Optocore in Athens 2004
Many of you have read numerous articles about the design of the audio system and production specifications for the Olympic Games in
Athens 2004. It was indeed a massive international event and the sound systems that played critical roles during both the opening and
closing ceremonies have been discussed and dissected at length in various publications both here and abroad.
One thing which stood out amongst all the talk and charts was (Olympic Games Audio Designer) Scott Willsallen’s glowing report
on the Optocore Digital Audio Transport Systems, the DD32 and X6, used to deliver the processed loudspeaker feeds to the amplifiers, and
to collect the field of play inputs and return them to front-of-house, with Scott praising the system as “faultless”. He also
commented that Optocore’s Production Manager, Mark Wesler, came over from Germany for a couple of weeks and had nothing to do, as
the Optocore gear simply worked flawlessly–high praise for this high-quality product.
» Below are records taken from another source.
(* ===== verification/ShortestPath.v ===== *)
(** * All-pairs shortest paths
    ([extend_shortest_path], [shortest_path] and
    [link_is_shortest_path_to_node] of src/src/mem/ruby/network/Topology.cc).

    The matrices of the network's weights, latencies and numbers of
    intermediate switches are vectors of vectors of [int].  The loop runs until
    a round changes nothing; a round that does lowers some distance, so the
    sum of the distances is fuel enough. *)

From S2P Require Import Prelude.
From S2P Require Import NodeSet.

Module ShortestPath.

Abbreviation Matrix := (list (list Z)).

Definition mget (m : Matrix) (i j : Z) : result Z := row ← vget m i; vget row j.

Definition mset (m : Matrix) (i j v : Z) : result Matrix :=
  row ← vget m i; row' ← vset row j v; vset m i row'.

(** The variables of the two inner loops. *)
Record paths := mkPaths {
  current_dist : Matrix;
  latencies : Matrix;
  inter_switches : Matrix;
  change : bool
}.

Record search := mkSearch {
  minimum : Z;
  previous_minimum : Z;
  intermediate_switch : Z;
  inter : Matrix
}.

(** One round of the loop over [k]. *)
Definition try_switch (dist : Matrix) (i j k : Z) (s : search) : result search :=
  a ← mget dist i k;
  b ← mget dist k j;
  let minimum' := Z.min s.(minimum) (i32 (a + b)) in
  if negb (s.(previous_minimum) =? minimum') then
    x ← mget s.(inter) i k;
    y ← mget s.(inter) k j;
    inter' ← mset s.(inter) i j (i32 (x + y + 1));
    Ok (mkSearch minimum' minimum' k inter')
  else Ok (mkSearch minimum' minimum' s.(intermediate_switch) s.(inter)).

(** The body of the loops over [i] and [j]. *)
Definition improve (nodes i j : Z) (p : paths) : result paths :=
  d ← mget p.(current_dist) i j;
  s ← NodeSet.loop (try_switch p.(current_dist) i j) (upto nodes)
        (mkSearch d d (-1) p.(inter_switches));
  if negb (d =? s.(minimum)) then
    dist' ← mset p.(current_dist) i j s.(minimum);
    row ← vget p.(latencies) i;
    let via := s.(intermediate_switch) in
    if negb (0 <=? via) then Err (AssertFail "intermediate_switch >= 0")
    else if negb (via <? Z.of_nat (length row))
    then Err (AssertFail "intermediate_switch < latencies[i].size()")
    else
      x ← mget p.(latencies) i via;
      y ← mget p.(latencies) via j;
      lat' ← mset p.(latencies) i j (i32 (x + y));
      Ok (mkPaths dist' lat' s.(inter) true)
  else Ok (mkPaths p.(current_dist) p.(latencies) s.(inter) p.(change)).

Definition one_round (nodes : Z) (p : paths) : result paths :=
  NodeSet.loop (fun i p => NodeSet.loop (fun j p => improve nodes i j p) (upto nodes) p)
    (upto nodes) p.

Fixpoint rounds (fuel : nat) (nodes : Z) (p : paths) : result paths :=
  match fuel with
  | O => Err (Panic "fuel")
  | S fuel' =>
      p' ← one_round nodes (mkPaths p.(current_dist) p.(latencies) p.(inter_switches) false);
      if p'.(change) then rounds fuel' nodes p' else Ok p'
  end.

Definition total (m : Matrix) : Z := foldr Z.add 0 (foldr Z.add 0 <$> m).

Definition extend_shortest_path (p : paths) : result paths :=
  rounds (S (Z.to_nat (total p.(current_dist)))) (Z.of_nat (length p.(current_dist))) p.

Definition shortest_path (weights lat inter : Matrix) : result (Matrix * Matrix * Matrix) :=
  p ← extend_shortest_path (mkPaths weights lat inter true);
  Ok (p.(current_dist), p.(latencies), p.(inter_switches)).

Definition link_is_shortest_path_to_node (src next final : Z) (weights dist : Matrix)
  : result bool :=
  w ← mget weights src next;
  d ← mget dist next final;
  e ← mget dist src final;
  Ok (i32 (w + d) =? e).

End ShortestPath.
The games, held from the 13th to 29th of August 2004, were one of the most important and biggest media spectacles ever held in the world.
72,000 spectators in the stadium and 4 billion people on the television watched the Opening Ceremony, with live performances from Icelandic
singer Björk, DJ Tiesto and hundreds of actors, performers and athletes.
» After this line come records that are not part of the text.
(** The calls of a handler on a queue coupled with the state it starts from. *)
Lemma handler_calls q l s s' calls : coupled q l s -> grows s s' -> 0 <= s.(curTick) ->
  (forall a w, slot s' a w -> s'.(curTick) <= w < 2 ^ 63) -> calls ≡ₚ news s s' ->
  exists q' l', schedule_all calls q = Ok (tt, q') /\ coupled q' l' s'.
Proof using core_inj core_master.
  intros Hcp Hg H0 Hb Hperm. destruct (slot_grows s s' Hg) as [Hown Hslot].
  pose proof (g_tick _ _ Hg) as Ht.
  destruct (schedule_all_holds s.(curTick) (ours s) calls H0) with (q := q) (l := l) (slot := slot s)
    as (q' & l' & Hrun & Hh).
  - apply (fmap_Permutation fst) in Hperm. rewrite Hperm. apply news_nodup.
  - done.
  - intros a w Hin. rewrite Hperm in Hin. assert (slot s' a w) as Hs by (apply Hslot; by right).
    pose proof (proj1 (elem_news s s' a w) Hin) as Hin'. split.
    + destruct Hin' as [(-> & _)|(p & -> & Hp & _)]; [by left|right].
      exists p. split; [by eapply vget_Ok_range|done].
    + split; [|rewrite <- Ht; exact (Hb a w Hs)]. intros w' [[-> Hw']|(p & -> & Hw')].
      * destruct Hin' as [(_ & ? & _)|(p & Hp & _)]; [congruence|]. by apply (core_master p).
      * destruct Hin' as [(Hp & _)|(p' & Hp & ? & _)]; [by apply (core_master p)|].
        apply core_inj in Hp as ->. congruence.
  - exists q', l'. split; [done|]. unfold coupled. rewrite Ht. eapply holds_ext; [|  |done].
    + intros a. by rewrite Hown.
    + intros a w. assert ((a, w) ∈ calls <-> (a, w) ∈ news s s') as Hi by (by rewrite Hperm).
      specialize (Hslot a w). tauto.
Qed.

(** ** Taking an event of the engine off the queue *)
Definition whose (s : state) (a : Z) (p : option Z) : Prop :=
  match p with
  | None => a = master
  | Some p => a = core p /\ 0 <= p < Z.of_nat (length s.(coreEvents))
  end.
Optocore powered the Opening and Closing Ceremonies with 26 devices bound in two redundant rings. Both rings, one in the stadium roof,
the other on the field play, were connected with over 4 kilometres of fibre optic cables. “With a job this important you need to
have a very stable system” says Scott Willsallen, “redundancy is absolutely necessary, and Optocore offers it on three levels”.
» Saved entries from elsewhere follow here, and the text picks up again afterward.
(* ===== verification/NetWorldOps.v ===== *)
(** * The network's store

    The invariant of buffers and messages ([NetWorldSpec]) and the
    operations on them ([NetWorldOps]). *)

From S2P Require Import Prelude.
From S2P Require Import NodeSet.
From S2P Require Import NetDest.
From S2P Require Import NetDestSpec.
From S2P Require Import NetDestRefines.
From S2P Require Import MessageHeap.
From S2P Require Import MessageBufferFifo.
From S2P Require Import MessageBuffer.
From S2P Require Import NetWorld.

(** * Buffers and messages in the store

    The invariant of the network's objects and what putting a message into a
    buffer and taking one out do to it.  [carried] counts the copies of a
    message that still have a machine to reach; the theorems about switches and
    links show that this number does not change on the way. *)
Module NetWorldSpec.
Import MessageHeap MessageBuffer NetWorld.

(** ** Sums over the objects of a store *)
Definition sum_over {A} (f : Z -> A -> nat) (m : gmap Z A) : nat :=
  sum_list_with snd (map_to_list (map_imap (fun i a => Some (f i a)) m)).

Section sums.
Context {A : Type}.
Implicit Types (f g : Z -> A -> nat) (m : gmap Z A).

Lemma sum_with_perm (l l' : list (Z * nat)) :
  l ≡ₚ l' -> sum_list_with snd l = sum_list_with snd l'.
Proof. induction 1; cbn; lia. Qed.

Lemma sum_over_fresh f m i a : m !! i = None ->
  sum_over f (<[i := a]> m) = (f i a + sum_over f m)%nat.
Proof.
  intros Hi. unfold sum_over. rewrite (map_imap_insert_Some _ i a m (f i a)) by done.
  erewrite sum_with_perm; [|apply map_to_list_insert; by rewrite map_lookup_imap, Hi]. done.
Qed.

Lemma sum_over_delete f m i a : m !! i = Some a ->
  sum_over f m = (f i a + sum_over f (delete i m))%nat.
Proof.
  intros Hi. rewrite <- (insert_delete_id m i a Hi) at 1. apply sum_over_fresh.
  apply lookup_delete_eq.
Qed.

Lemma sum_over_insert f m i a b : m !! i = Some a ->
  (sum_over f (<[i := b]> m) + f i a = sum_over f m + f i b)%nat.
Proof.
  intros Hi. rewrite (sum_over_delete f m i a Hi).
  rewrite <- (insert_delete_eq m i b), sum_over_fresh by apply lookup_delete_eq. lia.
Qed.

(** The terms are the same, object by object. *)
Lemma sum_over_pointwise f g m m' :
  (forall i, option_Forall2 (fun a b => f i a = g i b) (m !! i) (m' !! i)) ->
  sum_over f m = sum_over g m'.
Proof.
  intros Hfg. unfold sum_over. do 2 f_equal. apply map_eq. intros i.
  rewrite !map_lookup_imap. destruct (Hfg i); cbn; congruence.
Qed.

Lemma sum_over_ext f g m :
  (forall i a, m !! i = Some a -> f i a = g i a) -> sum_over f m = sum_over g m.
Proof.
  intros Hfg. apply sum_over_pointwise. intros i. destruct (m !! i) eqn:E; constructor. auto.
Qed.

Lemma sum_over_ge f m i a : m !! i = Some a -> (f i a <= sum_over f m)%nat.
Proof. intros Hi. rewrite (sum_over_delete f m i a Hi). lia. Qed.

Lemma sum_over_ge2 f m i j a b : i <> j -> m !! i = Some a -> m !! j = Some b ->
  (f i a + f j b <= sum_over f m)%nat.
Proof.
  intros Hij Hi Hj. rewrite (sum_over_delete f m i a Hi).
  assert (delete i m !! j = Some b) as Hj' by (by rewrite lookup_delete_ne).
  pose proof (sum_over_ge f _ j b Hj'). lia.
Qed.

Lemma sum_over_0 f m : sum_over f m = 0%nat <-> forall i a, m !! i = Some a -> f i a = 0%nat.
Proof.
  split.
  - intros H i a Hi. pose proof (sum_over_ge f m i a Hi). lia.
  - intros Hf. induction m as [|i a m Hi IH] using map_ind; [done|].
    rewrite sum_over_fresh, (Hf i a) by (done || apply lookup_insert_eq). cbn. apply IH.
    intros j b Hj. apply Hf. rewrite lookup_insert_ne; [done|]. congruence.
Qed.
End sums.

(** ** Counting nodes *)
Abbreviation heap_of := MessageBuffer.m_prio_heap (only parsing).

Definition occurs (q : Z) (b : Buffer) : nat :=
  length (filter (fun n => m_msgptr n = Some q) (heap_of b)).

Lemma count_perm (P : MessageBufferNode -> Prop) `{!forall n, Decision (P n)} l l' :
  l ≡ₚ l' -> length (filter P l) = length (filter P l').
Proof. intros Hp. by rewrite Hp. Qed.

Lemma count_cons (P : MessageBufferNode -> Prop) `{!forall n, Decision (P n)} n l :
  length (filter P (n :: l)) = ((if decide (P n) then 1 else 0) + length (filter P l))%nat.
Proof. rewrite filter_cons. by case_decide. Qed.

Lemma count_ext (P Q : MessageBufferNode -> Prop) `{!forall n, Decision (P n)}
  `{!forall n, Decision (Q n)} l :
  (forall n, n ∈ l -> P n <-> Q n) -> length (filter P l) = length (filter Q l).
Proof.
  induction l as [|n l IH]; intros Hpq; [done|]. rewrite !count_cons.
  rewrite IH by (intros; apply Hpq; by right). f_equal.
  pose proof (Hpq n (list_elem_of_here n l)). repeat case_decide; tauto.
Qed.

Lemma count_0 (P : MessageBufferNode -> Prop) `{!forall n, Decision (P n)} l :
  length (filter P l) = 0%nat <-> forall n, n ∈ l -> ~ P n.
Proof.
  induction l as [|n l IH]; [split; [intros _ n Hn; by apply elem_of_nil in Hn|done]|].
  rewrite count_cons. setoid_rewrite elem_of_cons. case_decide; naive_solver lia.
Qed.

Lemma occurs_0 q b : occurs q b = 0%nat <-> forall n, n ∈ heap_of b -> m_msgptr n <> Some q.
Proof. apply count_0. Qed.

(** ** What blank and load keep *)
Lemma blank_load w id b : blank (load w id b) = blank b.
Proof. done. Qed.

Lemma blank_iff b : blank b = b <->
  (b.(m_consumer_set) = false /\ b.(m_scheduled_wakeups) = ∅ /\ b.(messages) = ∅ /\
   b.(wakeups) = [] /\ b.(event_infos) = [] /\ b.(MessageBuffer.curTick) = 0 /\
   b.(system_randomization) = false /\ b.(warmup_enabled) = false /\ b.(draws) = 0%nat).
Proof.
  destruct b. unfold blank. cbn. split.
  - intros E. injection E. intros. subst. repeat split.
  - intros (->&->&->&->&->&->&->&->&->). reflexivity.
Qed.

Lemma blank_idemp b : blank (blank b) = blank b.
Proof. apply blank_iff. repeat split. Qed.

Lemma load_blank w id b : load w id (blank b) = load w id b.
Proof. done. Qed.

(** ** The members of a buffer that is loaded, stored or written to

    These equations, and not conversion, take the members of such buffers:
    comparing two buffers member by member is too slow. *)
Section members.
Context (w : World) (id : Z) (b : Buffer).

Lemma load_m_prio_heap : (load w id b).(m_prio_heap) = b.(m_prio_heap).
Proof. reflexivity. Qed.
Lemma blank_m_prio_heap : (blank b).(m_prio_heap) = b.(m_prio_heap).
Proof. reflexivity. Qed.
Lemma load_m_counter : (load w id b).(m_counter) = b.(m_counter).
Proof. reflexivity. Qed.
Lemma blank_m_counter : (blank b).(m_counter) = b.(m_counter).
Proof. reflexivity. Qed.
Lemma load_m_strict_fifo : (load w id b).(m_strict_fifo) = b.(m_strict_fifo).
Proof. reflexivity. Qed.
Lemma blank_m_strict_fifo : (blank b).(m_strict_fifo) = b.(m_strict_fifo).
Proof. reflexivity. Qed.
Lemma load_m_last_arrival_time : (load w id b).(m_last_arrival_time) = b.(m_last_arrival_time).
Proof. reflexivity. Qed.
Lemma blank_m_last_arrival_time : (blank b).(m_last_arrival_time) = b.(m_last_arrival_time).
Proof. reflexivity. Qed.
Lemma load_m_vnet_id : (load w id b).(m_vnet_id) = b.(m_vnet_id).
Proof. reflexivity. Qed.
Lemma blank_m_vnet_id : (blank b).(m_vnet_id) = b.(m_vnet_id).
Proof. reflexivity. Qed.
Lemma load_m_ordering_set : (load w id b).(m_ordering_set) = b.(m_ordering_set).
Proof. reflexivity. Qed.
Lemma blank_m_ordering_set : (blank b).(m_ordering_set) = b.(m_ordering_set).
Proof. reflexivity. Qed.
Lemma load_m_randomization : (load w id b).(m_randomization) = b.(m_randomization).
Proof. reflexivity. Qed.
Lemma blank_m_randomization : (blank b).(m_randomization) = b.(m_randomization).
Proof. reflexivity. Qed.
Lemma load_m_consumer_set : (load w id b).(m_consumer_set) = bool_decide (is_Some (w.(consumer_of) !! id)).
Proof. reflexivity. Qed.
Lemma load_m_scheduled_wakeups : (load w id b).(m_scheduled_wakeups) = wakeups_of w id.
Proof. reflexivity. Qed.
Lemma load_messages : (load w id b).(messages) = w.(w_messages).
Proof. reflexivity. Qed.
Lemma load_wakeups : (load w id b).(wakeups) = [].
Proof. reflexivity. Qed.
Lemma load_event_infos : (load w id b).(event_infos) = [].
Proof. reflexivity. Qed.
Lemma load_curTick : (load w id b).(MessageBuffer.curTick) = w.(w_tick).
Proof. reflexivity. Qed.
Lemma load_system_randomization : (load w id b).(system_randomization) = w.(w_randomization).
Proof. reflexivity. Qed.
Lemma load_warmup_enabled : (load w id b).(warmup_enabled) = w.(w_warmup).
Proof. reflexivity. Qed.
Lemma load_draws : (load w id b).(draws) = w.(w_draws).
Proof. reflexivity. Qed.

Context (m_clock q : Z) (m : Message) (a : Z) (h : list MessageBufferNode) (wk : gset Z) (ws : list Z).
Abbreviation written := (MessageBufferSpec.with_message m_clock b q m a h wk ws).

Lemma written_m_prio_heap : written.(m_prio_heap) = h.
Proof. reflexivity. Qed.
Lemma written_m_counter : written.(m_counter) = b.(m_counter) + 1.
Proof. reflexivity. Qed.
Lemma written_m_strict_fifo : written.(m_strict_fifo) = b.(m_strict_fifo).
Proof. reflexivity. Qed.
Lemma written_m_last_arrival_time : written.(m_last_arrival_time) = a.
Proof. reflexivity. Qed.
Lemma written_m_vnet_id : written.(m_vnet_id) = b.(m_vnet_id).
Proof. reflexivity. Qed.
Lemma written_m_ordering_set : written.(m_ordering_set) = b.(m_ordering_set).
Proof. reflexivity. Qed.
Lemma written_m_randomization : written.(m_randomization) = b.(m_randomization).
Proof. reflexivity. Qed.
Lemma written_m_consumer_set : written.(m_consumer_set) = b.(m_consumer_set).
Proof. reflexivity. Qed.
Lemma written_m_scheduled_wakeups : written.(m_scheduled_wakeups) = wk.
Proof. reflexivity. Qed.
Lemma written_wakeups : written.(wakeups) = ws.
Proof. reflexivity. Qed.
Lemma written_event_infos : written.(event_infos) = b.(m_vnet_id) :: b.(event_infos).
Proof. reflexivity. Qed.
Lemma written_curTick : written.(MessageBuffer.curTick) = b.(MessageBuffer.curTick).
Proof. reflexivity. Qed.
Lemma written_draws : written.(draws) = b.(draws).
Proof. reflexivity. Qed.
Lemma written_messages : written.(messages) = <[q := mkMessage a (i32 (MessageBufferSpec.now m_clock b - m.(m_LastEnqueueTime)
    + m.(m_DelayedCycles)))]> b.(messages).
Proof. reflexivity. Qed.
End members.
Optocore runs redundant fibre optic rings, auto-switching redundant power supplies. Each unit is a clock master, which means if one
ring of the network fails it never affects another’s unit sync. “Others aren’t quite there yet, but Optocore is. Optocore
rocks!” says Scott.
Outline of the Athens stadium, and the extent to which Optocore was used throughout.
For those wondering about Optocore, it is available in Australia, and it is beginning to gain itself a reputation here, based on its
international use at big events (yes, the Olympics has helped) across Europe and the USA. Details of Optocore DD32 and X6 products, as
used during Athens Olympic Games by Scott and his team, are as follows.
The Optocore DD32 is devised for the transmission of a maximum amount of digital data via optical fibre, occupying only 1U of 19" rack
space. Connections are of the widely available, SubD25 and SubD9 type allowing the preparation of various, inexpensive, hard patching
adapters catering for the diversity of each users connecting system. A significant amount of auxiliary ports are provided for various
useful tasks. The unit is equipped with a dual 1Gbps full-bandwidth optical interface and dual power supply with automatic switchover.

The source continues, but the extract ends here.